(* ===== verification/NftSpec.v ===== *)
(** * What each call of the NFT pallet computes

For each dispatchable, an equation that gives its result and the store it
leaves on every branch, errors included, and for [dispatch] the branch that
succeeds. The invariants and the trace properties are proved from these. *)
From S2P Require Import Prelude Frame NftPallet.

Local Open Scope N_scope.

(** Unfolds the storage access functions down to record projections and
    [sm_get]. *)
Ltac storage_unfold :=
  unfold artists, collections, nfts, next_item_id, next_collection_id,
    insert_Artists, insert_Collections, remove_Collections, insert_Nfts,
    remove_Nfts, insert_NextItemId, put_Artists, put_Collections, put_Nfts,
    put_NextItemId, put_NextCollectionId, put_ledger, put_events in *;
  cbn [Artists Collections Nfts NextItemId NextCollectionId ledger events] in *.

Ltac storage_simpl :=
  storage_unfold;
  repeat (rewrite ?sm_get_insert, ?sm_get_remove in *;
          repeat (case_decide; simplify_eq)).

Section run.
Context {C : Config} {HC : ConfigLaws C}.
Implicit Types (s : Storage) (c : CollectionId) (i : ItemId).

(** The effect of a successful call on the store. *)
Definition add_event (e : Event) s := put_events (s.(events) ++ [e]) s.

Definition after_register who l s :=
  add_event (ArtistRegistered who) (insert_Artists who true (put_ledger l s)).
Definition after_create_collection who md s :=
  let c := next_collection_id s in
  add_event (CollectionCreated c who)
    (put_NextCollectionId (saturating_add u32_MAX c 1)
      (insert_Collections c (mkCollection who md bv_new) s)).
Definition after_delete_collection c s :=
  add_event (CollectionDeleted c) (remove_Collections c s).
Definition after_create_nft who c col items md p s :=
  let i := next_item_id s c in
  let col' := mkCollection col.(creator) col.(coll_metadata) items in
  add_event (NFTMinted c i who)
    (insert_NextItemId c (saturating_add u32_MAX i 1)
      (insert_Collections c col' (insert_Collections c col'
        (insert_Nfts c i (mkNFT who md false p) s)))).
Definition after_give from to c i n s :=
  add_event (NFTTransferred c i from to)
    (insert_Nfts c i (mkNFT to n.(nft_metadata) true n.(price)) s).
Definition after_burn who c i col s :=
  let items := bv_retain (λ id, negb (id =? i)) col.(coll_nfts) in
  add_event (NFTBurned c i who)
    (insert_Collections c (mkCollection col.(creator) col.(coll_metadata) items)
      (remove_Nfts c i s)).

Lemma register_artist_run origin s :
  register_artist origin s =
  match ensure_signed origin with
  | Err e => (Err (FrameError e), s)
  | Ok who =>
      if sm_contains_key s.(Artists) who
      then (Err (PalletError AlreadyRegistered), s)
      else match transfer who pallet_account registration_fee KeepAlive s.(ledger) with
           | (Err e, l) => (Err (FrameError e), put_ledger l s)
           | (Ok _, l) => (Ok (), after_register who l s)
           end
  end.
Proof.
  unfold register_artist, signed. run. destruct (ensure_signed origin); [|done].
  run. destruct (sm_contains_key _ _); [done|]. cbn.
  unfold mbind, rust_bind, currency_transfer.
  by destruct (transfer _ _ _ _ _) as [[[]|] l].
Qed.

Lemma create_collection_run origin md s :
  create_collection origin md s =
  match ensure_signed origin with
  | Err e => (Err (FrameError e), s)
  | Ok who =>
      if artists s who then
        match bv_try_from md with
        | None => (Err (PalletError MetadataInvalid), s)
        | Some bmd => (Ok (), after_create_collection who bmd s)
        end
      else (Err (PalletError NotRegisteredArtist), s)
  end.
Proof.
  unfold create_collection, signed. run. destruct (ensure_signed origin); [|done].
  run. destruct (artists s t); [|done]. run. by destruct (bv_try_from md).
Qed.

Lemma delete_collection_run origin c s :
  delete_collection origin c s =
  match ensure_signed origin with
  | Err e => (Err (FrameError e), s)
  | Ok who =>
      match collections s c with
      | None => (Err (PalletError CollectionNotFound), s)
      | Some col =>
          if bool_decide (col.(creator) = who)
          then (Ok (), after_delete_collection c s)
          else (Err (PalletError NotCollectionOwner), s)
      end
  end.
Proof.
  unfold delete_collection, signed. run. destruct (ensure_signed origin); [|done].
  run. destruct (collections s c) as [col|]; [|done]. cbn. run.
  by destruct (bool_decide _).
Qed.

Lemma create_nft_run origin c md p s :
  create_nft origin c md p s =
  match ensure_signed origin with
  | Err e => (Err (FrameError e), s)
  | Ok who =>
      match collections s c with
      | None => (Err (PalletError CollectionNotFound), s)
      | Some col =>
          match bv_try_from md with
          | None => (Err (PalletError MetadataInvalid), s)
          | Some bmd =>
              match bv_try_push col.(coll_nfts) (next_item_id s c) with
              | None => (Err (PalletError CollectionNotFound),
                         insert_Nfts c (next_item_id s c) (mkNFT who bmd false p) s)
              | Some items => (Ok (), after_create_nft who c col items bmd p s)
              end
          end
      end
  end.
Proof.
  unfold create_nft, signed. run. destruct (ensure_signed origin) as [who|]; [|done].
  run. destruct (collections s c) as [col|] eqn:Hcol.
  2: { unfold collections in Hcol. by rewrite (sm_contains_key_None _ _ Hcol). }
  rewrite (sm_contains_key_Some _ _ _ Hcol). run.
  destruct (bv_try_from md) as [bmd|]; [|done]. cbn. run.
  rewrite (sm_contains_key_Some _ _ (mkNFT who bmd false p));
    [|apply sm_get_insert_eq].
  unfold mbind at 1, rust_bind, try_mutate_Collections.
  rewrite sm_try_mutate_run.
  replace (sm_get _ _) with (Some col) by (rewrite <- Hcol; done). cbn.
  by destruct (bv_try_push _ _).
Qed.

Lemma transfer_nft_run origin c i to s :
  transfer_nft origin c i to s =
  match ensure_signed origin with
  | Err e => (Err (FrameError e), s)
  | Ok who =>
      match nfts s c i with
      | None => (Err (PalletError NFTNotFound), s)
      | Some n =>
          if bool_decide (n.(owner) = who)
          then (Ok (), after_give who to c i n s)
          else (Err (PalletError NotNFTOwner), s)
      end
  end.
Proof.
  unfold transfer_nft, signed. run. destruct (ensure_signed origin); [|done].
  unfold mbind at 1, rust_bind, try_mutate_Nfts. rewrite sm_try_mutate_run.
  unfold nfts. destruct (sm_get _ _) as [n|]; [|done]. cbn.
  by destruct (bool_decide _).
Qed.

Lemma burn_nft_run origin c i s :
  burn_nft origin c i s =
  match ensure_signed origin with
  | Err e => (Err (FrameError e), s)
  | Ok who =>
      match nfts s c i with
      | None => (Err (PalletError NFTNotFound), s)
      | Some n =>
          if bool_decide (n.(owner) = who) then
            if n.(is_sold) then (Err (PalletError NFTAlreadySold), s)
            else match collections s c with
                 | None => (Err (PalletError CollectionNotFound), remove_Nfts c i s)
                 | Some col => (Ok (), after_burn who c i col s)
                 end
          else (Err (PalletError NotNFTOwner), s)
      end
  end.
Proof.
  unfold burn_nft, signed. run. destruct (ensure_signed origin); [|done].
  run. destruct (nfts s c i) as [n|]; [|done]. cbn. run.
  destruct (bool_decide _); [|done]. run.
  destruct (is_sold n); [done|]. cbn. run.
  unfold mbind at 1, rust_bind, try_mutate_Collections. rewrite sm_try_mutate_run.
  unfold collections. cbn. by destruct (sm_get _ _).
Qed.

Lemma mint_nft_run origin c i s :
  mint_nft origin c i s =
  match ensure_signed origin with
  | Err e => (Err (FrameError e), s)
  | Ok who =>
      match nfts s c i with
      | None => (Err (PalletError NFTNotFound), s)
      | Some n =>
          if n.(is_sold) then (Err (PalletError NFTAlreadySold), s)
          else if bool_decide (n.(owner) = who) then (Err (PalletError NotNFTOwner), s)
          else match transfer who n.(owner) n.(price) KeepAlive s.(ledger) with
               | (Err e, l) => (Err (FrameError e), put_ledger l s)
               | (Ok _, l) => (Ok (), after_give n.(owner) who c i n (put_ledger l s))
               end
      end
  end.
Proof.
  unfold mint_nft, signed. run. destruct (ensure_signed origin); [|done].
  run. destruct (nfts s c i) as [n|] eqn:Hn; [|done]. cbn. run.
  destruct (is_sold n); [done|]. cbn. run.
  destruct (bool_decide _); [done|]. cbn.
  unfold mbind at 1, rust_bind at 1, currency_transfer.
  destruct (transfer _ _ _ _ _) as [[[]|] l]; [|done].
  unfold mbind at 1, rust_bind, try_mutate_Nfts. rewrite sm_try_mutate_run.
  unfold nfts in Hn. cbn. by rewrite Hn.
Qed.

(** ** Successful dispatches

[call_effect s who c s'] holds when the call [c], signed by [who], succeeds in
[s] and leaves [s']. *)
Inductive call_effect s (who : AccountId) : Call → Storage → Prop :=
| effect_register l :
    sm_contains_key s.(Artists) who = false →
    transfer who pallet_account registration_fee KeepAlive s.(ledger) = (Ok (), l) →
    call_effect s who Call_register_artist (after_register who l s)
| effect_create_collection md bmd :
    artists s who = true →
    bv_try_from md = Some bmd →
    call_effect s who (Call_create_collection md) (after_create_collection who bmd s)
| effect_delete_collection c col :
    collections s c = Some col → col.(creator) = who →
    call_effect s who (Call_delete_collection c) (after_delete_collection c s)
| effect_create_nft c md p col bmd items :
    collections s c = Some col →
    bv_try_from md = Some bmd →
    bv_try_push col.(coll_nfts) (next_item_id s c) = Some items →
    call_effect s who (Call_create_nft c md p) (after_create_nft who c col items bmd p s)
| effect_transfer c i to n :
    nfts s c i = Some n → n.(owner) = who →
    call_effect s who (Call_transfer_nft c i to) (after_give who to c i n s)
| effect_burn c i n col :
    nfts s c i = Some n → n.(owner) = who → n.(is_sold) = false →
    collections s c = Some col →
    call_effect s who (Call_burn_nft c i) (after_burn who c i col s)
| effect_mint c i n l :
    nfts s c i = Some n → n.(is_sold) = false → n.(owner) ≠ who →
    transfer who n.(owner) n.(price) KeepAlive s.(ledger) = (Ok (), l) →
    call_effect s who (Call_mint_nft c i) (after_give n.(owner) who c i n (put_ledger l s)).

Lemma call_body_run (cl : Call) origin s :
  match ensure_signed origin with
  | Err e => call_body cl origin s = (Err (FrameError e), s)
  | Ok who => ∀ (x : unit) s', call_body cl origin s = (Ok x, s') ↔ call_effect s who cl s'
  end.
Proof.
  destruct cl; cbn [call_body];
    rewrite ?register_artist_run, ?create_collection_run, ?delete_collection_run,
      ?create_nft_run, ?transfer_nft_run, ?burn_nft_run, ?mint_nft_run;
    destruct (ensure_signed origin) as [who|e]; try done; intros [] s'; split.
  all: try (intros H; repeat destr_in H;
    repeat match goal with
    | H : bool_decide _ = true |- _ => apply bool_decide_eq_true in H
    | H : bool_decide _ = false |- _ => apply bool_decide_eq_false in H
    | x : () |- _ => destruct x
    end; econstructor; eauto; fail).
  all: intros H; inversion H; subst; clear H;
    repeat match goal with H : _ = _ |- _ => rewrite H end;
    rewrite ?bool_decide_true by done; rewrite ?bool_decide_false by done; done.
Qed.

(** A dispatch succeeds exactly when it is signed and its effect is defined. *)
Lemma dispatch_ok (cl : Call) origin s (x : unit) s' :
  dispatch cl origin s = (Ok x, s') ↔
  ∃ who, ensure_signed origin = Ok who ∧ call_effect s who cl s'.
Proof.
  unfold dispatch. pose proof (call_body_run cl origin s) as Hrun.
  destruct (ensure_signed origin) as [who|e].
  - destruct (call_body cl origin s) as [[y|e] s1] eqn:Hb.
    + rewrite (with_storage_layer_ok _ _ _ _ Hb). destruct x, y. split.
      * intros [= <-]. exists who. split; [done|]. by apply (Hrun ()).
      * intros (? & [= <-] & Heff). by apply (Hrun ()).
    + rewrite (with_storage_layer_err _ _ _ _ Hb). split; [done|].
      intros (? & [= <-] & Heff). by apply (Hrun x) in Heff.
  - rewrite (with_storage_layer_err _ _ _ _ Hrun). split; [done|].
    by intros (? & ? & _).
Qed.

Lemma dispatch_err (cl : Call) origin s e s' : dispatch cl origin s = (Err e, s') → s' = s.
Proof.
  unfold dispatch. destruct (call_body cl origin s) as [[y|e'] s1] eqn:Hb.
  - by rewrite (with_storage_layer_ok _ _ _ _ Hb).
  - rewrite (with_storage_layer_err _ _ _ _ Hb). by intros [= <- <-].
Qed.

(** The storage layer does not change the result of a call. *)
Lemma dispatch_result (cl : Call) origin s :
  (dispatch cl origin s).1 = (call_body cl origin s).1.
Proof.
  unfold dispatch. destruct (call_body cl origin s) as [[x|e] s1] eqn:Hb;
    [by rewrite (with_storage_layer_ok _ _ _ _ Hb)
    |by rewrite (with_storage_layer_err _ _ _ _ Hb)].
Qed.

(** A dispatch keeps the store or applies the effect of its call. *)
Lemma dispatch_cases (cl : Call) origin s r s' :
  dispatch cl origin s = (r, s') →
  (∃ e, r = Err e ∧ s' = s) ∨
  (∃ who, r = Ok () ∧ ensure_signed origin = Ok who ∧ call_effect s who cl s').
Proof.
  destruct r as [[]|e]; intros H.
  - right. apply dispatch_ok in H as (who & ? & ?). eauto.
  - left. apply dispatch_err in H. eauto.
Qed.
End run.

WORK INSTRUCTION: Every line from the top of the material above through the line holding "(** The effect" should be reproduced word for word, and nothing beyond it.

WRITTEN RESPONSE:
(* ===== verification/NftSpec.v ===== *)
(** * What each call of the NFT pallet computes

For each dispatchable, an equation that gives its result and the store it
leaves on every branch, errors included, and for [dispatch] the branch that
succeeds. The invariants and the trace properties are proved from these. *)
From S2P Require Import Prelude Frame NftPallet.

Local Open Scope N_scope.

(** Unfolds the storage access functions down to record projections and
    [sm_get]. *)
Ltac storage_unfold :=
  unfold artists, collections, nfts, next_item_id, next_collection_id,
    insert_Artists, insert_Collections, remove_Collections, insert_Nfts,
    remove_Nfts, insert_NextItemId, put_Artists, put_Collections, put_Nfts,
    put_NextItemId, put_NextCollectionId, put_ledger, put_events in *;
  cbn [Artists Collections Nfts NextItemId NextCollectionId ledger events] in *.

Ltac storage_simpl :=
  storage_unfold;
  repeat (rewrite ?sm_get_insert, ?sm_get_remove in *;
          repeat (case_decide; simplify_eq)).

Section run.
Context {C : Config} {HC : ConfigLaws C}.
Implicit Types (s : Storage) (c : CollectionId) (i : ItemId).

(** The effect of a successful call on the store. *)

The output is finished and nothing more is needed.